OAB Bahia encaminhará ao CFOAB pedido de atuação contra regra do TRF1 que transforma silêncio de desembargador em voto
Em nota técnica, Comissão Especial de Direito Processual Civil apontou violação ao devido processo legal e às prerrogativas da advocacia
A OAB Bahia encaminhará ao Conselho Federal da OAB (CFOAB) um pedido de atuação institucional contra dispositivo do Tribunal Regional Federal da 1ª Região (TRF1) que considera automaticamente como adesão ao voto do relator o silêncio de desembargadores vogais em sessões virtuais de julgamento colegiado — desembargadores vogais são aqueles que proferem seus votos após exposição do relator. A medida foi aprovada por unanimidade pelo Conselho Pleno da seccional, durante sessão realizada na manhã desta sexta-feira (29), com a relatoria da conselheira Maria Amélia.
A iniciativa tem como base a Nota Técnica nº 02/2026, elaborada pela Comissão Especial de Direito Processual Civil da OAB-BA. No documento, a comissão recomenda que a OAB Bahia encaminhe requerimento ao CFOAB para que a Procuradoria Nacional de Defesa das Prerrogativas atue institucionalmente perante o TRF1 em busca da revisão do artigo 8º, parágrafo 2º da Resolução PRESI nº 10118537, que versa sobre as sessões virtuais de julgamento colegiado no âmbito do tribunal.

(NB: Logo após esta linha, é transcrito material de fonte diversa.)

(** * DeepSeek CLI chat client: conversation store and chat gateway

    A shallow embedding of [api_client.py] (class [DeepSeekClient] and the
    dataclass [ChatMessage]) together with the properties of the
    conversation history, the retention step and the request/response
    handling of [chat] and [test_connection].

    Conventions of the embedding
    - a Python [str] is the list of its Unicode code points ([list N]);
    - a Python object that comes out of [json.loads] (and hence anything
      that can end up in a message's [content]) is a [value];
    - methods that only rewrite [self] are functions
      [DeepSeekClient -> DeepSeekClient]; methods that also print, call the
      network or raise run in the monad [M] below (state + console +
      exceptions). *)

From Stdlib Require Import String Ascii.
From Stdlib Require Import ZArith NArith List Bool Lia.
From Stdlib Require Import Floats.SpecFloat.
Import ListNotations.
Local Open Scope Z_scope.

(* ------------------------------------------------------------------ *)
(** ** Python strings *)

Module PyStr.

Definition str := list N.

(** An ASCII literal of the source, as code points. *)
Definition lit (s : string) : str :=
  map N_of_ascii (list_ascii_of_string s).

Fixpoint str_eqb (a b : str) : bool :=
  match a, b with
  | [], [] => true
  | x :: a', y :: b' => N.eqb x y && str_eqb a' b'
  | _, _ => false
  end.

(** [str.isspace()] for one character (CPython's [_PyUnicode_IsWhitespace]). *)
Definition isspace (c : N) : bool :=
  ((9 <=? c) && (c <=? 13) || (28 <=? c) && (c <=? 32)
   || (c =? 133) || (c =? 160) || (c =? 5760)
   || (8192 <=? c) && (c <=? 8202)
   || (c =? 8232) || (c =? 8233) || (c =? 8239) || (c =? 8287)
   || (c =? 12288))%N.

Fixpoint lstrip_with (p : N -> bool) (s : str) : str :=
  match s with
  | [] => []
  | c :: s' => if p c then lstrip_with p s' else s
  end.

Definition rstrip_with (p : N -> bool) (s : str) : str :=
  rev (lstrip_with p (rev s)).

(** [s.strip()] *)
Definition strip (s : str) : str := rstrip_with isspace (lstrip_with isspace s).

(** [s.rstrip('/')] *)
Definition rstrip_slash (s : str) : str := rstrip_with (N.eqb 47) s.

Fixpoint is_prefix (p s : str) : bool :=
  match p, s with
  | [], _ => true
  | x :: p', y :: s' => N.eqb x y && is_prefix p' s'
  | _ :: _, [] => false
  end.

(** [p in s] for two strings: [p] occurs as a substring of [s]. *)
Fixpoint is_infix (p s : str) : bool :=
  is_prefix p s ||
  match s with
  | [] => false
  | _ :: s' => is_infix p s'
  end.

End PyStr.

Import PyStr.

(* ------------------------------------------------------------------ *)
(** ** Python values (the image of [json.loads], plus [None]) *)

#[warnings="-register-all"]
Inductive value : Type :=
| VNone
| VBool (b : bool)
| VInt (z : Z)
| VFloat (f : spec_float)
| VStr (s : str)
| VList (l : list value)
| VDict (d : list (str * value)).

(* ------------------------------------------------------------------ *)
(** ** Python list slicing *)

(** [l[start:]] with Python's index normalisation: a negative [start]
    counts from the end, and the result is clamped to the list. *)
Definition slice_from {A : Type} (start : Z) (l : list A) : list A :=
  let n := Z.of_nat (length l) in
  let i := if start <? 0 then Z.max (start + n) 0 else Z.min start n in
  skipn (Z.to_nat i) l.
(** ** OHLCV aggregation *)

Record ohlcv : Type := {
  open : option float;
  high : float;
  low : float;
  close : option float;
  volume : Z
}.

(** [{'open': None, 'high': -inf, 'low': inf, 'close': None, 'volume': 0}] *)
Definition fresh_ohlcv : ohlcv :=
  {| open := None; high := neg_inf; low := pos_inf; close := None;
     volume := 0 |}.

(** The five assignments at the end of the loop body. *)
Definition update_ohlcv (cur : ohlcv) (price : float) (size : Z) : ohlcv :=
  {| open := match open cur with None => Some price | Some o => Some o end;
     high := py_max (high cur) price;
     low := py_min (low cur) price;
     close := Some price;
     volume := volume cur + size |}.

(** An insertion-ordered [dict] keyed by [datetime]. *)
Abbreviation table := (list (datetime * ohlcv)).

(** [d[k] = v]: an existing key keeps its position, a new one goes last. *)
Fixpoint dict_set (k : datetime) (v : ohlcv) (d : table) : table :=
  match d with
  | [] => [(k, v)]
  | (k', v') :: d' =>
    if k =? k' then (k', v) :: d' else (k', v') :: dict_set k v d'
  end.

(** [data.sort(key=lambda x: x[0])]: the stable sort by the timestamp
    text, compared by code points. *)
Fixpoint insert_row (x : clean_row) (l : list clean_row) : list clean_row :=
  match l with
  | [] => [x]
  | y :: l' =>
    if String.ltb (ts_of y) (ts_of x) then y :: insert_row x l'
    else x :: y :: l'
  end.

Definition sort_rows (data : list clean_row) : list clean_row :=
  fold_right insert_row [] data.

(** The local variables of [aggregate_ohlcv] that the loop changes. *)
Record agg_state : Type := {
  ohlcv_data : table;
  interval_start : option datetime;
  current_ohlcv : ohlcv
}.

Definition agg_init : agg_state :=
  {| ohlcv_data := []; interval_start := None; current_ohlcv := fresh_ohlcv |}.

Section Aggregation.
Context {RT : Runtime}.
Variable interval : timedelta.
Variables start_time end_time : datetime.

(** The loop body after the test of the window, for a record at the
    instant [timestamp]: open the first interval, store the bar of an
    interval that has ended, update the current bar. *)
Definition agg_fold (st : agg_state) (timestamp : datetime)
    (price : float) (size : Z) : result agg_state :=
  let istart :=
    match interval_start st with
    | None => timestamp
    | Some s => s
    end in
  bound <- datetime_add istart interval ;;
  let '(tbl, istart, cur) :=
    if bound <=? timestamp then
      (dict_set istart (current_ohlcv st) (ohlcv_data st),
       timestamp, fresh_ohlcv)
    else (ohlcv_data st, istart, current_ohlcv st) in
  Ok {| ohlcv_data := tbl;
        interval_start := Some istart;
        current_ohlcv := update_ohlcv cur price size |}.

(** One iteration of [for timestamp, price, size in data]. *)
Definition agg_step (st : agg_state) (r : clean_row) : result agg_state :=
  let '(timestamp, price, size) := r in
  match strptime timestamp with
  | None => Raise ValueError
  | Some timestamp =>
    if (timestamp <? start_time) || (end_time <? timestamp) then Ok st
    else agg_fold st timestamp price size
  end.

Fixpoint agg_loop (st : agg_state) (data : list clean_row)
  : result agg_state :=
  match data with
  | [] => Ok st
  | r :: data => st <- agg_step st r ;; agg_loop st data
  end.


End Aggregation.

(** [if current_ohlcv['open'] is not None: ...] after the loop.  [open] is
    set only in an iteration that has set [interval_start] before (see
    [open_interval_start]), so the key is a [datetime]. *)
Definition agg_finish (st : agg_state) : table :=
  match open (current_ohlcv st), interval_start st with
  | Some _, Some s => dict_set s (current_ohlcv st) (ohlcv_data st)
  | _, _ => ohlcv_data st
  end.

(** [aggregate_ohlcv(data, interval, start_time, end_time)]: the list
    [data] as the call leaves it (sorted in place) and the returned
    dictionary or the raised exception. *)
Definition aggregate_ohlcv {RT : Runtime} (data : list clean_row)
    (interval : timedelta) (start_time end_time : datetime)
  : list clean_row * result table :=
  let data := sort_rows data in
  (data,
   st <- agg_loop interval start_time end_time agg_init data ;;
   Ok (agg_finish st)).

(** ** The interface of [main] *)

Section Interface.
Context {RT : Runtime}.

(** [get_datetime_input(prompt)] on the lines of [stdin]. *)
Fixpoint get_datetime_input (stdin : list string)
  : result (datetime * list string) :=
  match stdin with
  | [] => Raise EOFError
  | line :: stdin =>
    match strptime_seconds (py_strip line) with
    | Some t => Ok (t, stdin)
    | None => get_datetime_input stdin
    end
  end.

(** [main] from the three prompts on: [None] when the start time is not
    before the end time (nothing is aggregated or written), else the
    dictionary handed to [ohlcv_to_csv]. *)
Definition main_interface (cleaned : list clean_row) (stdin : list string)
  : result (option table) :=
  i <- get_interval_input stdin ;;
  let '(interval, stdin) := i in
  s <- get_datetime_input stdin ;;
  let '(start_time, stdin) := s in
  e <- get_datetime_input stdin ;;
  let '(end_time, stdin) := e in
  if end_time <=? start_time then Ok None
  else
    ohlcv <- snd (aggregate_ohlcv cleaned interval start_time end_time) ;;
    Ok (Some ohlcv).
End Interface.

(** ** A model of the library parsers on ASCII text *)

Module CPython.

Definition is_space (c : ascii) : bool :=
  let n := Z.of_nat (nat_of_ascii c) in
  ((9 <=? n) && (n <=? 13)) || ((28 <=? n) && (n <=? 32)).
Fixpoint loop (q : str) (limit max_pages : Z) (cks css : list str)
    (st : state) (world : list tick) : list effect * ending :=
  if (len (results st) <? limit) && (start st <=? 1 + (max_pages - 1) * 10)
  then
    match world with
    | [] => ([], Waiting st)
    | w :: world' =>
      if negb (Qle_bool (elapsed w) timeout_limit) then
        say [Yield EvTimeout] (complete st)
      else
      say [Yield (EvProgress (len (results st)) limit (start st));
           Yield EvDebug; Fetch (start st)]
      match answer w with
      | Raised e =>
        say [Yield EvDebug]
        (if rate_limited_text e then
           let wait := Z.min 5 (1 + attempts st) in
           say [Yield (EvWait wait); Sleep (inject_Z wait)]
             (loop q limit max_pages cks css
                (State (results st) (start st) (attempts st + 1)) world')
         else
           say [Yield (EvError (exn_msg e)); Sleep 1]
             (let attempts' := attempts st + 1 in
              if attempts' >? 3
              then complete (State (results st) (start st) attempts')
              else loop q limit max_pages cks css
                     (State (results st) (start st) attempts') world'))
      | Page new_items =>
        let scanned :=
          scan_stream (reject q cks css) limit (results st) 0 new_items in
        let results' := scanned.2.1 in
        let new_count := scanned.2.2 in
        say (Yield EvDebug :: scanned.1)
          (say [Yield (EvPageComplete (start st) new_count (len results'));
                Sleep (2 # 10)]
             (loop q limit max_pages cks css
                (State results' (start st + 10) 0) world'))
      end
    end
  else complete st.

Definition search_stream (key q : str) (limit : Z)
    (exclude_keywords exclude_suffixes : str) (world : list tick)
  : list effect * ending :=
  let limit := Z.max 1 (Z.min 100 limit) in
  let custom_exclude_keywords := comma_list exclude_keywords in
  let custom_exclude_suffixes := comma_list exclude_suffixes in
  match key with
  | [] => ([Yield EvNoKey], NoKey)
  | _ :: _ =>
    say [Yield EvDebug; Yield (EvStart q limit)]
      (let max_pages := Z.min 3 (limit / 5 + 1) in
       loop q limit max_pages custom_exclude_keywords custom_exclude_suffixes
         (State [] 1 0) world)
  end.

Segundo a comissão, a norma é incompatível com a Constituição Federal, com o Código de Processo Civil e com as prerrogativas da advocacia. “A fórmula é incompatível com o dever constitucional de fundamentação, com o devido processo legal substancial e com a estrutura colegiada do órgão fracionário”, destacou o presidente da Comissão Especial de Direito Processual Civil, André Sigiliano Paradela.
Para a presidenta da seccional, Daniela Borges, a medida busca assegurar a legitimidade das decisões colegiadas e preservar garantias fundamentais da advocacia e da cidadania. “Não é compatível com a Constituição que o silêncio de um magistrado seja automaticamente transformado em voto, sem manifestação expressa e fundamentada. Precisamos garantir que o devido processo legal, o contraditório e as prerrogativas da advocacia sejam efetivamente respeitados”, afirmou.
A relatora Maria Amélia ressaltou a interferência negativa da norma sobre a própria dinâmica deliberativa dos julgamentos colegiados. "O parecer demonstra, de forma consistente, que a transformação automática da ausência do desembargador vogal em voto de adesão ao relator não constitui mera técnica procedimental de racionalização administrativa, mas interfere diretamente na própria formação colegiada e no quórum deliberativo do órgão jurisdicional", pontuou a conselheira, que também destacou que "voto efetivo não se confunde com o voto pressuposto”.
Ainda sobre as consequências da norma, o parecer da comissão destaca que, ao transformar a ausência de manifestação do desembargador vogal em voto favorável ao relator, a regra cria uma presunção automática de concordância, sem qualquer pronunciamento expresso do julgador, e esvazia o conteúdo material das prerrogativas da advocacia, ao tornar irrelevantes atividades, como apresentação de memoriais e sustentação oral.
A Nota Técnica relembra, ainda, que mecanismo semelhante já havia sido adotado pelo Supremo Tribunal Federal (STF) no âmbito do plenário virtual, mas acabou sendo superado em 2020 e sugere articulação com outras seccionais abrangidas pela jurisdição do tribunal e eventual avaliação de medidas judiciais perante o STF, caso não haja revisão administrativa do ato normativo.
Acatado na íntegra pelo Pleno, o documento foi elaborado em resposta ao Ofício GP/OF/0448/2026 da Presidência da OAB Bahia e servirá como substrato técnico para eventual atuação nacional do Sistema OAB sobre o tema.